# How's my form?



## crazyhoyt (May 30, 2011)

Shorten DL about 1" lower your anchor point, your anchoring to far up on your face.
Adjust your stance so your feet are square with your shoulders, so you form the classic T design.
You will need to make adjustments to your peep sight if you lower your anchor point also.


----------



## wbates (Jul 24, 2010)

It appears to long of draw length. Leaning back a lot, string is far back on face, bow arm is very straight, but some people like bone to bone so don't go off of that. Your body is out of alignment or lack of the classic T form. I would drop it a minimum of an 1 inch. 
Find Nutz & Bolts. Hes the expert. I have worked on my form using his techniques. Hes the guy to find! Hope you get some help


----------



## livetobowhunt (Apr 13, 2014)

Shorten your dl and put a kisser button on for starters as it was said already lower your anchor point that's where the kisser will come in then it's your stance and a lot of practice. Hope that helps a little


----------



## mnm (Apr 7, 2014)

New to the bow world can someone explain classic t form to me. I can make assumptions but just want to be sure I'm thinking straight.


----------



## Huntinsker (Feb 9, 2012)

Don't change DL just yet. You need to first get your posture straightened out. I think your DL is probably pretty close but you need to lower your anchor/raise your peep, stand up straight by tipping your torso toward the target and sliding your hips back.
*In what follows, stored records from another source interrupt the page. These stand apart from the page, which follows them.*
(** ** Item-at-a-time reading of a pipeline

    The reference against which the order of the stream is stated: every
    item is carried through all the later stages before the next one is
    asked for, and a source adds its items when the stream before it has
    ended. *)

Definition outcome : Type := World * list item * option exn.

(** [o], and when it ended without exception, what [f] adds. *)
Definition and_then (o : outcome) (f : World -> outcome) : outcome :=
  let '(w1, ys1, r1) := o in
  match r1 with
  | Some e => (w1, ys1, Some e)
  | None => let '(w2, ys2, r2) := f w1 in (w2, (ys1 ++ ys2)%list, r2)
  end.

(** What a command does with one incoming item. *)
Definition cmd_body (c : cmd) (y : item) : gen :=
  match c with
  | Read _ _ => Yield y Stop
  | Head lines => head_body lines y
  | Filter expression => filter_body expression y
  | To filename params => to_body (filename, params) y
  | Info => info_body y
  | Print => print_body y
  end.

(** What a command adds once its incoming stream has ended. *)
Definition cmd_tail (c : cmd) : gen :=
  match c with
  | Read filename params => read_cmd_body filename params
  | _ => Stop
  end.

(** The items of [s] carried, one at a time and in order, through the
    commands [cs]. *)
Fixpoint carry (cs : list cmd) : gen -> World -> outcome :=
  match cs with
  | [] => collect
  | c :: cs' =>
      fix go (s : gen) (w : World) : outcome :=
        match s with
        | Stop => (w, [], None)
        | GRaise e => (w, [], Some e)
        | Yield y k => and_then (carry cs' (cmd_body c y) w) (go k)
        | GAct a k => let '(w', x) := perform a w in go (k x) w'
        end
  end.

(** The sources among [cs], in command order: the items of each are
    carried through the commands after it. *)
Fixpoint sources (cs : list cmd) (w : World) : outcome :=
  match cs with
  | [] => (w, [], None)
  | c :: cs' => and_then (carry cs' (cmd_tail c) w) (sources cs')
  end.

(** The commands that inject items of their own. *)
Definition is_source (c : cmd) : bool :=
  match c with
  | Read _ _ => true
  | _ => false
  end.

(** A piece of generator body every path of which ends in a [raise], or
    in one [yield] with nothing after it. *)
Inductive single : gen -> Prop :=
| single_raise (e : exn) : single (GRaise e)
| single_yield (y : item) : single (Yield y Stop)
| single_act {A : Type} (a : eff A) (k : A -> gen) :
    (forall x, single (k x)) -> single (GAct a k).

(** A piece of generator that yields exactly one item and ends, or
    yields nothing and raises. *)
Definition one_or_raise (o : outcome) : Prop :=
  match o with
  | (_, [_], None) => True
  | (_, [], Some _) => True
  | _ => False
  end.

End Pipeline.

Arguments Ret {X R} r.
Arguments Raise {X R} e.
Arguments Act {X R A} a k.
Arguments Stop {X}.
Arguments GRaise {X} e.
Arguments Yield {X} y k.
Arguments GAct {X A} a k.
Arguments PyNone {X}.
Arguments PyIter {X} g.
Arguments INone {X}.
Arguments IDf {X} d.
Arguments Write {X} c text.
Arguments IsFile {X} path.
Arguments PdRead {X} r path kw.
Arguments DfTo {X} w d buf kw.
Arguments DfStr {X} d.
Arguments SetMaxRows {X} n.
Arguments mk_world {X} fs max_rows console.
Arguments fs {X} w.
Arguments max_rows {X} w.
Arguments console {X} w.
Arguments bind {X R S} m f.
Arguments try_except {X R} m h.
Arguments gseq {X} g1 g2.
Arguments lift {X R} m f.
Arguments for_gen {X} g body.
Arguments iter {X} o.
Arguments for_in {X} o body.
Arguments yield_from {X} o.
Arguments drain_gen {X} g.
Arguments drain {X} o.
Arguments perform {X A} a w.
Arguments run {X R} m w.
Arguments collect {X} g w.
Arguments first_item {X} g w.
Arguments processor {X A} f args stream.
Arguments genfun {X A} body stream args.
Arguments generator_new_func {X A} f stream args.
Arguments generator {X A} f args stream.
Arguments pipe {X} processors stream.
Arguments process_commands {X} processors.
Arguments lazy_stage {X} body stream.
Arguments and_then {X} o f.
Arguments one_or_raise {X} o.
Arguments single {X} g.
Arguments lazy_stream {X} bodies s.

(** ** A small instance of the libraries, to run the model on

    Datasets are texts, the file system is an association list from paths
    to contents.  The literal reader knows [True], [False], [None] and
    unsigned decimal integers and raises on everything else; the query
    engine rejects the expression ["bad syntax ("]. *)

Module Toy.

Fixpoint digits (s : string) (acc : Z) : option Z :=
  match s with
  | EmptyString => Some acc
  | String c r =>
      let n := Z.of_nat (nat_of_ascii c) in
      if (48 <=? n) && (n <=? 57) then digits r (10 * acc + (n - 48))
      else None
  end.

Definition read_literal (text : string) : option pyval :=
  if String.eqb text "True" then Some (VBool true)
  else if String.eqb text "False" then Some (VBool false)
  else if String.eqb text "None" then Some VNone
  else match text with
       | EmptyString => None
       | _ => VInt <$> digits text 0
       end.

Fixpoint find_file (files : list (string * string)) (path : string)
  : option string :=
  match files with
  | [] => None
  | (p, c) :: rest => if String.eqb p path then Some c else find_file rest path
  end.

Definition read (files : list (string * string)) (path : string)
  : exn + string :=
  match find_file files path with
  | Some c => inr c
  | None => inl (mk_exn (LibraryError "OSError") path)
  end.

Definition query (d expression : string) : exn + string :=
  if String.eqb expression "bad syntax ("
  then inl (mk_exn (LibraryError "SyntaxError") "invalid syntax")
  else inr d.

Definition externals : Externals := {|
  Dataset := string;
  FS := list (string * string);
  literal_eval := read_literal;
  repr_str := fun s => "'" +:+ s +:+ "'";
  isfile := fun files path =>
    match find_file files path with Some _ => true | None => false end;
  pd_read := fun _ files path _ => read files path;
  df_to := fun _ files d buf _ => ((buf, d) :: files, None);
  df_query := query;
  df_head := fun d _ => d;
  df_str := fun _ d => d;
  df_info := fun d => d;
  df_to_string := fun d => d;
  df_rows := fun d => Z.of_nat (String.length d)
|}.

(** A world with the two files [a.csv] and [b.csv] and nothing printed. *)
Definition world0 : World externals :=
  mk_world (X := externals) [("a.csv", "A"); ("b.csv", "B")] 60 [].

End Toy.

(** ** The loose-parameter format

    The strings [key1=val1|key2=val2|...]: the listed pairs joined by the
    two delimiters, keys and values free of both. *)

Module Loose.
Import PyStr.

Definition segment (kv : string * string) : string :=
  kv.1 +:+ String "=" kv.2.

Definition text (pairs : list (string * string)) : string :=
  join "|" (segment <$> pairs).

Definition plain (s : string) : Prop :=
  contains "|" s = false /\ contains "=" s = false.

Definition well_formed (pairs : list (string * string)) : Prop :=
  Forall (fun kv => plain kv.1 /\ plain kv.2) pairs.

(** The value text listed for a key: the last one when the key is listed
    more than once. *)
Fixpoint listed (k : string) (pairs : list (string * string))
  : option string :=
  match pairs with
  | [] => None
  | kv :: rest =>
      match listed k rest with
      | Some v => Some v
      | None => if String.eqb kv.1 k then Some kv.2 else None
      end
  end.

(** The literal a value text stands for, or the text itself. *)
Definition literal_or_text (X : Externals) (v : string) : pyval :=
  match literal_eval X v with
  | Some x => x
  | None => VStr v
  end.

(** The dictionary after the pairs were assigned in order. *)
Definition assigned (X : Externals) (d : kwargs)
    (pairs : list (string * string)) : kwargs :=
  foldl (fun m kv => <[kv.1 := literal_or_text X kv.2]> m) d pairs.

End Loose.

(** ** Streams given by their items, and the footprint of a generator *)

Section Footprint.
Context (X : Externals).

(** A generator that yields the given items and does nothing else. *)
Fixpoint yield_all (ys : list (item X)) : gen X :=
  match ys with
  | [] => Stop
  | y :: rest => Yield y (yield_all rest)
  end.

(** The kinds of call into the outside world. *)
Inductive kind : Type :=
| KStdout | KStderr | KIsFile | KRead | KTo | KStr | KSetMaxRows.

Definition kind_of {A : Type} (a : eff X A) : kind :=
  match a with
  | Write Stdout _ => KStdout
  | Write Stderr _ => KStderr
  | IsFile _ => KIsFile
  | PdRead _ _ _ => KRead
  | DfTo _ _ _ _ => KTo
  | DfStr _ => KStr
  | SetMaxRows _ => KSetMaxRows
  end.

(** Every call the generator can make, on any path, is of an allowed
    kind. *)
Inductive only (allowed : kind -> bool) : gen X -> Prop :=
| only_stop : only allowed Stop
| only_raise (e : exn) : only allowed (GRaise e)
| only_yield (y : item X) (k : gen X) :
    only allowed k -> only allowed (Yield y k)
| only_act {A : Type} (a : eff X A) (k : A -> gen X) :
    allowed (kind_of a) = true ->
    (forall x, only allowed (k x)) ->
    only allowed (GAct a k).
After that, you'll be pretty close. Should look something like this. The guy on the right is me. Don't mind my buddy on the left. I gave him this pic to compare his form to mine. Not saying mine is perfect, I've tweaked it a bit since this pic, but it's a pretty good neutral position or "T" form for comparison.


----------



## aread (Dec 25, 2009)

With short ATA bows, most people have to tilt their head forward to get their nose on the string. With the DL in the photo, you would have to tilt your head back! Yet you are still tilting your head forward to see through the peep. 

However, as Huntinsker posted, you need to get your form worked out before you address the DL. 

First stand straight with your head erect and balanced over your body center of mass.
Second, get your shoulders down. Low shoulders make it easier to be steady.
Now, you can adjust the peep so that you don't have to tilt your head to see through it.
You may want to make other adjustments to get your draw side elbow down a bit. But it's difficult to see what is going on without an overhead photo.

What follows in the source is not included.